Work item:
Keep to one stretch of the data below, the lines from the one with "engine [Js.reference], with" up to and including the one with "From stdpp Require", and return that stretch exactly.

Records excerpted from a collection
(** * Resilient execution engine of the bundler bot

    A shallow embedding of the JavaScript sources

      - [src/utils/logger.js]   (Logger, TransactionMonitor, GasOptimizer,
        and, after the document separator, RetryConfig, CircuitBreaker,
        ErrorHandler, RetryManager, TransactionRetryManager),
      - [src/unnamed/part_000]  (OptimizedBundlerBot), and
      - [src/contracts/MyToken.sol]  (after the token contract and the
        document separator, Config),

    followed by the properties of the specification that were checked
    against them.

    Conventions of the embedding.
      - Integral JavaScript numbers and BigInts are [Z].  The numbers of the
        back-off computation (delays, base, jitter, the random draw) are
        values of an abstract type of doubles: their arithmetic, like the
        case conversions of [String.prototype] and the conversion of a
        string to a number, is a built-in of the engine, taken as a parameter
        ([Js.Engine]), so that every property holds whatever the built-ins
        compute; bounds on delays rest on the monotonicity laws of rounding
        ([Js.Ieee754]) and say so.  The examples are evaluated on the
        engine [Js.reference], with inputs on which it is exact.
      - Strings are [string].
      - [x || d] on an optional numeric setting is [js_or]: an absent or
        zero value selects the default.
      - Everything outside the JavaScript objects themselves (clock, random
        source, timers, chain provider, signer, relay) is an oracle of the
        world the code runs in; asynchronous code runs as a single logical
        task, so an [await] is sequencing.  The one place where two tasks
        are in flight together, the [Promise.all] of the logger, has an
        oracle for the order in which they settle. *)

From stdpp Require Import gmap strings list fin_maps.
From Stdlib Require Import Ascii ZArith QArith Qround Qminmax Qpower Lia Lqa.

Local Open Scope Z_scope.

(** ** JavaScript values used by the sources *)

Module Js.

(** [hay.includes(needle)]. *)
Fixpoint includes (hay needle : string) : bool :=
  (String.prefix needle hay ||
   match hay with
   | EmptyString => false
   | String _ rest => includes rest needle
   end)%bool.

(** [array.slice(start)]: a negative [start] counts from the end. *)
Definition sliceFrom {A} (start : Z) (l : list A) : list A :=
  let len := Z.of_nat (length l) in
  if start <? 0 then drop (Z.to_nat (Z.max (len + start) 0)) l
  else drop (Z.to_nat (Z.min start len)) l.

(** [x || d] for an optional integer setting. *)
Definition js_or (x : option Z) (d : Z) : Z :=
  match x with
  | Some v => if v =? 0 then d else v
  | None => d
  end.

(** The [code] property of an error object: absent, a string or an
    integer. *)
Inductive Code :=
| CodeUndefined
| CodeString (s : string)
| CodeNumber (n : Z).

(** An error object as the handlers read it: [error.message] (a string
    when present) and [error.code]. *)
Record Error := mkError {
  message : option string;
  code : Code
}.

#[global] Instance Code_eq_dec : EqDecision Code.
Proof. solve_decision. Defined.

#[global] Instance Error_eq_dec : EqDecision Error.
Proof. solve_decision. Defined.

(** [new Error(msg)]. *)
Definition newError (msg : string) : Error :=
  {| message := Some msg; code := CodeUndefined |}.

(** What a [throw] carries: an error object, or [undefined] (a variable
    that was never assigned). *)
Inductive Thrown :=
| ThrownError (e : Error)
| ThrownUndefined.

(** Reading [.message] of [undefined]. *)
Definition messageOfUndefined : Error :=
  newError "Cannot read properties of undefined (reading 'message')".

(** What a [catch (error)] block throws when it reads [error.message] for
    its log entry and then rethrows [error]. *)
Definition readsMessage (t : Thrown) : Thrown :=
  match t with
  | ThrownError e => ThrownError e
  | ThrownUndefined => ThrownError messageOfUndefined
  end.

(** The settlement of an awaited promise. *)
Inductive Outcome (A : Type) :=
| Returned (a : A)
| Threw (t : Thrown).
Arguments Returned {A} a.
Arguments Threw {A} t.

(** [code === s]. *)
Definition code_is (c : Code) (s : string) : bool :=
  match c with
  | CodeString s' => String.eqb s' s
  | _ => false
  end.

(** The built-ins of the JavaScript engine that the sources call and that
    this development does not define; every property below holds
    whatever they are.

    Strings: [toLowerCase] and [toUpperCase] are the methods of
    [String.prototype], and [stringAtLeast s n] is [s >= n] for a string
    [s], the comparison after [ToNumber(s)].

    Numbers: [Number] is the type of the Number values (IEEE 754 doubles,
    with NaN and the infinities); [literal q] is the value of the decimal
    literal [q]; [truthy x] tells which way [x || d] goes; [multiply] and
    [add] are the operators [*] and [+]; [mathPow], [mathMin] and
    [mathFloor] are the functions of [Math], the exponent being an
    integer here; [lessEq] is the operator [<=], false whenever NaN is
    compared; [isFinite] is [Number.isFinite]. *)
Class Engine := mkEngine {
  toLowerCase : string -> string;
  toUpperCase : string -> string;
  stringAtLeast : string -> Z -> bool;
  Number : Type;
  Number_eq_dec :: EqDecision Number;
  literal : Q -> Number;
  truthy : Number -> bool;
  multiply : Number -> Number -> Number;
  add : Number -> Number -> Number;
  mathPow : Number -> Z -> Number;
  mathMin : Number -> Number -> Number;
  mathFloor : Number -> Number;
  lessEq : Number -> Number -> bool;
  isFinite : Number -> bool
}.
#[global] Existing Instance Number_eq_dec.

Section WithEngine.
Context `{engine : Engine}.

(** [x || d] for an optional fractional setting. *)
Definition js_orNumber (x : option Number) (d : Number) : Number :=
  match x with
  | Some v => if truthy v then v else d
  | None => d
  end.

(** [code >= n]: [undefined] converts to NaN, for which every comparison
    is false; a string is converted by the engine. *)
Definition code_ge (c : Code) (n : Z) : bool :=
  match c with
  | CodeUndefined => false
  | CodeString s => stringAtLeast s n
  | CodeNumber v => n <=? v
  end.

(** What double arithmetic, rounding to nearest, guarantees about the
    operations of the back-off computation.  [x <= x] says that [x] is
    not NaN.  Products and sums of finite operands may overflow to an
    infinity, which [lessEq] compares like any other value. *)
Record Ieee754 : Prop := mkIeee754 {
  lessEq_trans x y z :
    lessEq x y = true -> lessEq y z = true -> lessEq x z = true;
  lessEq_number_l x y : lessEq x y = true -> lessEq x x = true;
  lessEq_number_r x y : lessEq x y = true -> lessEq y y = true;
  finite_number x : isFinite x = true -> lessEq x x = true;
  finite_zero : isFinite (literal 0) = true;
  finite_one : isFinite (literal 1) = true;
  finite_between x y :
    lessEq (literal 0) x = true -> lessEq x y = true ->
    isFinite y = true -> isFinite x = true;
  mathMin_right x y :
    lessEq x x = true -> lessEq y y = true -> lessEq (mathMin x y) y = true;
  mathMin_nonneg x y :
    lessEq (literal 0) x = true -> lessEq (literal 0) y = true ->
    lessEq (literal 0) (mathMin x y) = true;
  multiply_nonneg x y :
    isFinite x = true -> isFinite y = true ->
    lessEq (literal 0) x = true -> lessEq (literal 0) y = true ->
    lessEq (literal 0) (multiply x y) = true;
  multiply_increasing_l x y z :
    isFinite y = true -> isFinite z = true ->
    lessEq (literal 0) x = true -> lessEq x y = true ->
    lessEq (literal 0) z = true ->
    lessEq (multiply x z) (multiply y z) = true;
  multiply_fraction x r :
    isFinite x = true ->
    lessEq (literal 0) x = true ->
    lessEq (literal 0) r = true -> lessEq r (literal 1) = true ->
    lessEq (multiply x r) x = true;
  add_increasing x y z w :
    isFinite x = true -> isFinite y = true ->
    isFinite z = true -> isFinite w = true ->
    lessEq x y = true -> lessEq z w = true ->
    lessEq (add x z) (add y w) = true;
  add_nonneg x z :
    isFinite x = true -> isFinite z = true ->
    lessEq (literal 0) z = true -> lessEq x (add x z) = true;
  mathFloor_below x : lessEq x x = true -> lessEq (mathFloor x) x = true;
  mathFloor_increasing x y :
    lessEq x y = true -> lessEq (mathFloor x) (mathFloor y) = true
}.

End WithEngine.

(** *** An engine for the examples

    It is exact on the inputs the examples use: ASCII text, codes that
    are spelt as decimal digits or are words that do not denote a number,
    and numbers on which double arithmetic is exact. *)

Definition lower_ascii (c : ascii) : ascii :=
  let n := Ascii.N_of_ascii c in
  if ((65 <=? n)%N && (n <=? 90)%N)%bool
  then Ascii.ascii_of_N (n + 32)%N else c.

Fixpoint asciiLowerCase (s : string) : string :=
  match s with
  | EmptyString => EmptyString
  | String c rest => String (lower_ascii c) (asciiLowerCase rest)
  end.

Definition upper_ascii (c : ascii) : ascii :=
  let n := Ascii.N_of_ascii c in
  if ((97 <=? n)%N && (n <=? 122)%N)%bool
  then Ascii.ascii_of_N (n - 32)%N else c.

Fixpoint asciiUpperCase (s : string) : string :=
  match s with
  | EmptyString => EmptyString
  | String c rest => String (upper_ascii c) (asciiUpperCase rest)
  end.

Definition digit_of (c : ascii) : option Z :=
  let n := Ascii.N_of_ascii c in
  if ((48 <=? n)%N && (n <=? 57)%N)%bool
  then Some (Z.of_N (n - 48)) else None.

Fixpoint digits_value (acc : Z) (s : string) : option Z :=
  match s with
  | EmptyString => Some acc
  | String c rest =>
      match digit_of c with
      | Some d => digits_value (10 * acc + d) rest
      | None => None
      end
  end.

(** The number an optionally signed run of decimal digits denotes; the
    empty string is 0. *)
Definition stringToNumber (s : string) : option Z :=
  match s with
  | EmptyString => Some 0
  | String "-" (String c rest) => Z.opp <$> digits_value 0 (String c rest)
  | String "+" (String c rest) => digits_value 0 (String c rest)
  | _ => digits_value 0 s
  end.

Definition decimalAtLeast (s : string) (n : Z) : bool :=
  match stringToNumber s with
  | Some v => n <=? v
  | None => false
  end.

#[global] Instance Q_eq_dec : EqDecision Q.
Proof. solve_decision. Defined.

Definition reference : Engine :=
  {| toLowerCase := asciiLowerCase;
     toUpperCase := asciiUpperCase;
     stringAtLeast := decimalAtLeast;
     Number := Q;
     literal := fun q => q;
     truthy := fun x => negb (Qeq_bool x 0);
     multiply := Qmult;
     add := Qplus;
     mathPow := Qpower;
     mathMin := Qmin;
     mathFloor := fun x => inject_Z (Qfloor x);
     lessEq := Qle_bool;
     isFinite := fun _ => true |}.

End Js.

(** ** ErrorHandler *)

Inductive ErrorKind :=
| NETWORK_ERROR
| TIMEOUT
| RATE_LIMITED
| SERVER_ERROR
| GAS_ESTIMATION_FAILED
| INSUFFICIENT_FUNDS
| TRANSACTION_REVERTED
| NONCE_TOO_LOW
| GAS_PRICE_TOO_LOW
| CONTRACT_ERROR
| VALIDATION_ERROR
| CONFIGURATION_ERROR
| UNKNOWN_ERROR.

#[global] Instance ErrorKind_eq_dec : EqDecision ErrorKind.
Proof. solve_decision. Defined.

Module ErrorHandler.
Import Js.

Section WithEngine.
Context `{engine : Engine}.

(** [const message = error.message?.toLowerCase() || '']. *)
Definition lowered_message (error : Error) : string :=
  match message error with
  | Some m => toLowerCase m
  | None => ""
  end.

Answer for the task:
        engine [Js.reference], with inputs on which it is exact.
      - Strings are [string].
      - [x || d] on an optional numeric setting is [js_or]: an absent or
        zero value selects the default.
      - Everything outside the JavaScript objects themselves (clock, random
        source, timers, chain provider, signer, relay) is an oracle of the
        world the code runs in; asynchronous code runs as a single logical
        task, so an [await] is sequencing.  The one place where two tasks
        are in flight together, the [Promise.all] of the logger, has an
        oracle for the order in which they settle. *)

From stdpp Require Import gmap strings list fin_maps.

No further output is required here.